(** *** What calls are allowed *)
Lemma own_none w res : holding w res = None → own_request res w = None.
Proof. unfold holding, sview. by destruct (own_request res w). Qed.
Lemma own_some w res m n : holding w res = Some (m, n) → ∃ r, own_request res w = Some r ∧ rq_mode r = m ∧ rq_recursiveCount r = n.
Proof. unfold holding, sview. destruct (own_request res w) as [r|]; [|done]. intros [= <- <-]. eauto. Qed.
Lemma held_counts w res m n : LInv w → holding w res = Some (m, n) → m ≠ MODE_NONE ∧ 1 ≤ n.
Proof.
  intros HL (r & Hr & <- & <-)%own_some. split; [by eapply (Idle_mode ids Hids w); [apply HL|]|].
  by eapply (Idle_granted ids Hids w); [apply HL|].
Qed.
Lemma lock_fresh_allowed res m w l :
  LInv w → holding w res = None → m ≠ MODE_NONE → 1 ≤ getType res ≤ 6 → res ≠ G →
  (∀ res', is_Some (holding w res') → res' ∈ l) → (length l < 16)%nat → allowed (CLock res m None false) w = true.
Proof.
  intros HL Hn Hm Hty Hne Hl Hlen. cbn [allowed]. unfold lockable. rewrite (own_none w res Hn).
  pose proof (keys_bound w l HL Hl) as Hb. unfold eqb, FastMap.PreallocCount. rewrite bool_decide_false by done.
  rewrite (proj2 (Z.eqb_neq res G)), (proj2 (Z.leb_le 1 _)), (proj2 (Z.leb_le _ 6)), (proj2 (Z.ltb_lt _ 16)) by lia. done.
Qed.
Lemma try_fresh_allowed m timeout w l :
  LInv w → holding w G = None → m ≠ MODE_NONE →
  (∀ res', is_Some (holding w res') → res' ∈ l) → (length l < 16)%nat → allowed (CTryLockGlobal m timeout) w = true.
Proof.
  intros HL Hn Hm Hl Hlen. cbn [allowed]. unfold lockable. rewrite (own_none w G Hn).
  pose proof (keys_bound w l HL Hl) as Hb. unfold eqb, FastMap.PreallocCount. rewrite bool_decide_false by done.
  rewrite (proj2 (Z.ltb_lt _ 16)) by lia. rewrite G_type. done.
Qed.
(** Released fewer times than locked. *)
Lemma unlock_allowed res m n w w' h :
  LInv w → moves h w w' → h res = Some (m, n) → count_before (sview w res) < n → allowed (CUnlock res) w' = true.
Proof.
  intros HL (_ & (_ & _ & Hq & _) & _ & Hh) Hr Hc. cbn [allowed]. rewrite <-Hh in Hr. apply own_some in Hr as (r & -> & _ & ->).
  rewrite Hq. apply Z.ltb_lt. pose proof (li_deferred _ _ HL) as Hd. rewrite (Deferred_iff ids) in Hd.
  specialize (Hd res). destruct (decide (0 < occurrences res (_resourcesToUnlockAtEndOfUnitOfWork (w_locker w)))); [|].
  - destruct Hd; [done|lia].
  - assert (0 ≤ count_before (sview w res)); [|lia]. destruct (sview w res) as [r'|] eqn:E; [|done]. simpl.
    pose proof (Idle_granted ids Hids w res r' (li_idle _ _ HL) E). lia.
Qed.
Lemma less_more_IS w res : LInv w → less 1 (more MODE_IS (holding w res)) = holding w res.
Proof.
  intros HL. destruct (holding w res) as [[m n]|] eqn:E; [|done]. destruct (held_counts w res m n HL E) as [Hm Hn].
  unfold more, less. assert (isModeCovered MODE_IS m = true) as -> by (by destruct m). simpl.
  rewrite (proj2 (Z.eqb_neq _ _)) by lia. do 2 f_equal. lia.
Qed.
Lemma PBWM_not_delayed m : delays PBWM m = false.
Proof. by destruct m. Qed.
Lemma PBWM_type : getType PBWM = RESOURCE_GLOBAL.
Proof. reflexivity. Qed.
Lemma PBWM_not_G : PBWM ≠ G.
Proof. by vm_compute. Qed.

(** ** GlobalLock *)
Abbreviation conflict w := (_shouldConflictWithSecondaryBatchApplication (w_locker w)).
(** What is held once the lock of the batch writers is, if it is to be. *)
Definition with_pbwm w : Z → option (LockMode * Z) :=
  if conflict w then set_holding PBWM (Some (more MODE_IS (holding w PBWM))) (holding w) else holding w.
(** The contract of a GlobalLock. *)
Definition guardable (m : LockMode) (timeout : option Z) w : bool :=
  allowed (CLock PBWM MODE_IS None false) w && allowed (CTryLockGlobal m timeout) w && (vsize (keys_of w) + 2 <=? 16).
Definition guard_value (ok with_it : bool) (result : LockResult) : GlobalLock :=
  mkGlobalLock result (mkResourceLock PBWM (if ok && with_it then LOCK_OK else LOCK_INVALID)).
Lemma wpb_pbwm m timeout w :
  LInv w → guardable m timeout w = true →
  wpb (if conflict w then resource_lock ids throttled (resourceLock PBWM) MODE_IS else mret (resourceLock PBWM))
    (λ p w', p = mkResourceLock PBWM (if conflict w then LOCK_OK else LOCK_INVALID) ∧ moves (with_pbwm w) w w' ∧
      allowed (CTryLockGlobal m timeout) w' = true) w.
Proof.
  intros HL Hg. unfold guardable in Hg. rewrite !andb_true_iff in Hg. destruct Hg as [[H1 H2] H3]. apply Z.leb_le in H3.
  unfold with_pbwm. destruct (conflict w); [|apply wpb_ret; split; [done|]; split; [|done]; by split_and!].
  unfold resource_lock. wpb_simpl. apply wpb_invariant; [done|]. wpb_simpl. eapply wpb_mono; [|by apply wpb_lock_ok].
  intros result w1 (-> & Hmv & Hv). wpb_simpl. apply wpb_invariant; [done|]. apply wpb_ret. split; [done|]. split; [done|].
  cbn [allowed] in *. unfold lockable in *. change (own_request G w1) with (sview w1 G). rewrite (Hv G) by (intros E; by apply PBWM_not_G).
  change (sview w G) with (own_request G w). destruct (own_request G w); [done|]. rewrite !andb_true_iff in *. split; [apply H2|].
  apply Z.ltb_lt. pose proof Hmv as (HL1 & _ & _ & Hh). pose proof (keys_bound w1 (PBWM :: keys_of w) HL1) as Hb. simpl in Hb.
  unfold vsize, FastMap.PreallocCount in *. enough (Z.of_nat (length (keys_of w1)) ≤ Z.of_nat (S (length (keys_of w)))) by lia.
  apply Hb. intros res [x Hx]. rewrite Hh in Hx. unfold set_holding in Hx. apply elem_of_cons. case_decide; [by left|right].
  apply (co_keys w (li_core _ _ HL)). unfold holding in Hx. destruct (sview w res); [eauto|done].
Qed.
Definition guarded m w (result : LockResult) : Z → option (LockMode * Z) :=
  if decide (result = LOCK_OK) then set_holding G (Some (more m (holding w G))) (with_pbwm w) else holding w.
Lemma with_pbwm_G w : with_pbwm w G = holding w G.
Proof. unfold with_pbwm, set_holding. destruct (conflict w); [|done]. rewrite decide_False; [done|]. intros E. by apply PBWM_not_G. Qed.
Lemma wpb_globalLock m timeout w :
  LInv w → guardable m timeout w = true →
  wpb (globalLock ids throttled m timeout) (λ g w', may_fail timeout false (gl_result g) ∧
    g = guard_value (bool_decide (gl_result g = LOCK_OK)) (conflict w) (gl_result g) ∧ moves (guarded m w (gl_result g)) w w') w.
Proof.
  intros HL Hg. unfold globalLock, globalLock_enqueueOnly, global_enqueue. apply wpb_bind, wpb_bind, wpb_gets, wpb_bind. cbn [gl_pbwm].
  eapply wpb_mono; [|by apply (wpb_pbwm m timeout)]. intros p w1 (-> & Hmv1 & Ha). pose proof Hmv1 as (HL1 & Hk1 & Htt1 & Hh1).
  apply wpb_bind. unfold waitForLock. eapply wpb_mono; [intros result w2 H; apply wpb_ret, wpb_bind; cbn [gl_result gl_pbwm]; exact H|].
  apply (wpb_global_ok m timeout w1); [done..|]. intros result w2 Hmf Hmv2. unfold the. wpb_simpl.
  pose proof (moves_trans _ _ _ _ _ Hmv1 Hmv2) as Hmv. pose proof Hmv as (HL2 & (_ & _ & _ & Hc & _) & _ & Hh2). rewrite Hc.
  unfold guarded. destruct (decide (result = LOCK_OK)) as [->|Hne].
  - simpl. wpb_simpl. split; [done|].
    split; [unfold guard_value; by destruct (conflict w)|]. eapply moves_ext; [|exact Hmv]. intros res. cbn [gl_result].
    destruct (decide (LOCK_OK = LOCK_OK)); [|done]. unfold set_holding. rewrite (Hh1 G), with_pbwm_G. case_decide; [done|]. by rewrite Hh1.
  - rewrite bool_decide_false by done. cbn [negb andb]. unfold with_pbwm in *. destruct (conflict w) eqn:Ec; cbn [negb andb]; wpb_simpl.
    + unfold resource_unlock. cbn [rl_result rl_rid gl_pbwm]. rewrite (bool_decide_true (LOCK_OK = LOCK_OK)) by done. wpb_simpl. apply wp_wpb.
      destruct (more MODE_IS (holding w PBWM)) as [m' n'] eqn:Em.
      assert (holding w2 PBWM = Some (m', n')) as Hp2 by (rewrite Hh2, Hh1; unfold set_holding; by rewrite decide_True).
      eapply wp_mono; [|apply (wp_unlock_ok PBWM m' n' w2); try done].
      * intros gone w3 [_ Hmv3]. wpb_simpl. cbn [gl_result]. rewrite decide_False by done. split; [done|].
        split; [unfold guard_value; by rewrite bool_decide_false by done|]. pose proof (moves_trans _ _ _ _ _ Hmv Hmv3) as Hm.
        eapply moves_ext; [|exact Hm]. intros res. unfold set_holding. case_decide as E.
        -- subst. by rewrite <-Em, less_more_IS.
        -- rewrite Hh2, Hh1. unfold set_holding. by rewrite decide_False.
      * eapply unlock_allowed; [exact HL|exact Hmv|by rewrite <-Hh2|]. unfold more, holding in Em.
        destruct (sview w PBWM); simpl in *; injection Em as _ <-; lia.
      * right. apply PBWM_not_delayed.
    + cbn [gl_result]. rewrite decide_False by done. split; [done|].
      split; [unfold guard_value; by rewrite andb_false_r|]. eapply moves_ext; [|exact Hmv]. done.
Qed.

################

The task: Take the records above and return, word for word, only the lines that fall from the line with "unfold vsize, FastMap.PreallocCount" to the line with "- rewrite bool_decide_false", both of them included.

Response box:
  unfold vsize, FastMap.PreallocCount in *. enough (Z.of_nat (length (keys_of w1)) ≤ Z.of_nat (S (length (keys_of w)))) by lia.
  apply Hb. intros res [x Hx]. rewrite Hh in Hx. unfold set_holding in Hx. apply elem_of_cons. case_decide; [by left|right].
  apply (co_keys w (li_core _ _ HL)). unfold holding in Hx. destruct (sview w res); [eauto|done].
Qed.
Definition guarded m w (result : LockResult) : Z → option (LockMode * Z) :=
  if decide (result = LOCK_OK) then set_holding G (Some (more m (holding w G))) (with_pbwm w) else holding w.
Lemma with_pbwm_G w : with_pbwm w G = holding w G.
Proof. unfold with_pbwm, set_holding. destruct (conflict w); [|done]. rewrite decide_False; [done|]. intros E. by apply PBWM_not_G. Qed.
Lemma wpb_globalLock m timeout w :
  LInv w → guardable m timeout w = true →
  wpb (globalLock ids throttled m timeout) (λ g w', may_fail timeout false (gl_result g) ∧
    g = guard_value (bool_decide (gl_result g = LOCK_OK)) (conflict w) (gl_result g) ∧ moves (guarded m w (gl_result g)) w w') w.
Proof.
  intros HL Hg. unfold globalLock, globalLock_enqueueOnly, global_enqueue. apply wpb_bind, wpb_bind, wpb_gets, wpb_bind. cbn [gl_pbwm].
  eapply wpb_mono; [|by apply (wpb_pbwm m timeout)]. intros p w1 (-> & Hmv1 & Ha). pose proof Hmv1 as (HL1 & Hk1 & Htt1 & Hh1).
  apply wpb_bind. unfold waitForLock. eapply wpb_mono; [intros result w2 H; apply wpb_ret, wpb_bind; cbn [gl_result gl_pbwm]; exact H|].
  apply (wpb_global_ok m timeout w1); [done..|]. intros result w2 Hmf Hmv2. unfold the. wpb_simpl.
  pose proof (moves_trans _ _ _ _ _ Hmv1 Hmv2) as Hmv. pose proof Hmv as (HL2 & (_ & _ & _ & Hc & _) & _ & Hh2). rewrite Hc.
  unfold guarded. destruct (decide (result = LOCK_OK)) as [->|Hne].
  - simpl. wpb_simpl. split; [done|].
    split; [unfold guard_value; by destruct (conflict w)|]. eapply moves_ext; [|exact Hmv]. intros res. cbn [gl_result].
    destruct (decide (LOCK_OK = LOCK_OK)); [|done]. unfold set_holding. rewrite (Hh1 G), with_pbwm_G. case_decide; [done|]. by rewrite Hh1.
  - rewrite bool_decide_false by done. cbn [negb andb]. unfold with_pbwm in *. destruct (conflict w) eqn:Ec; cbn [negb andb]; wpb_simpl.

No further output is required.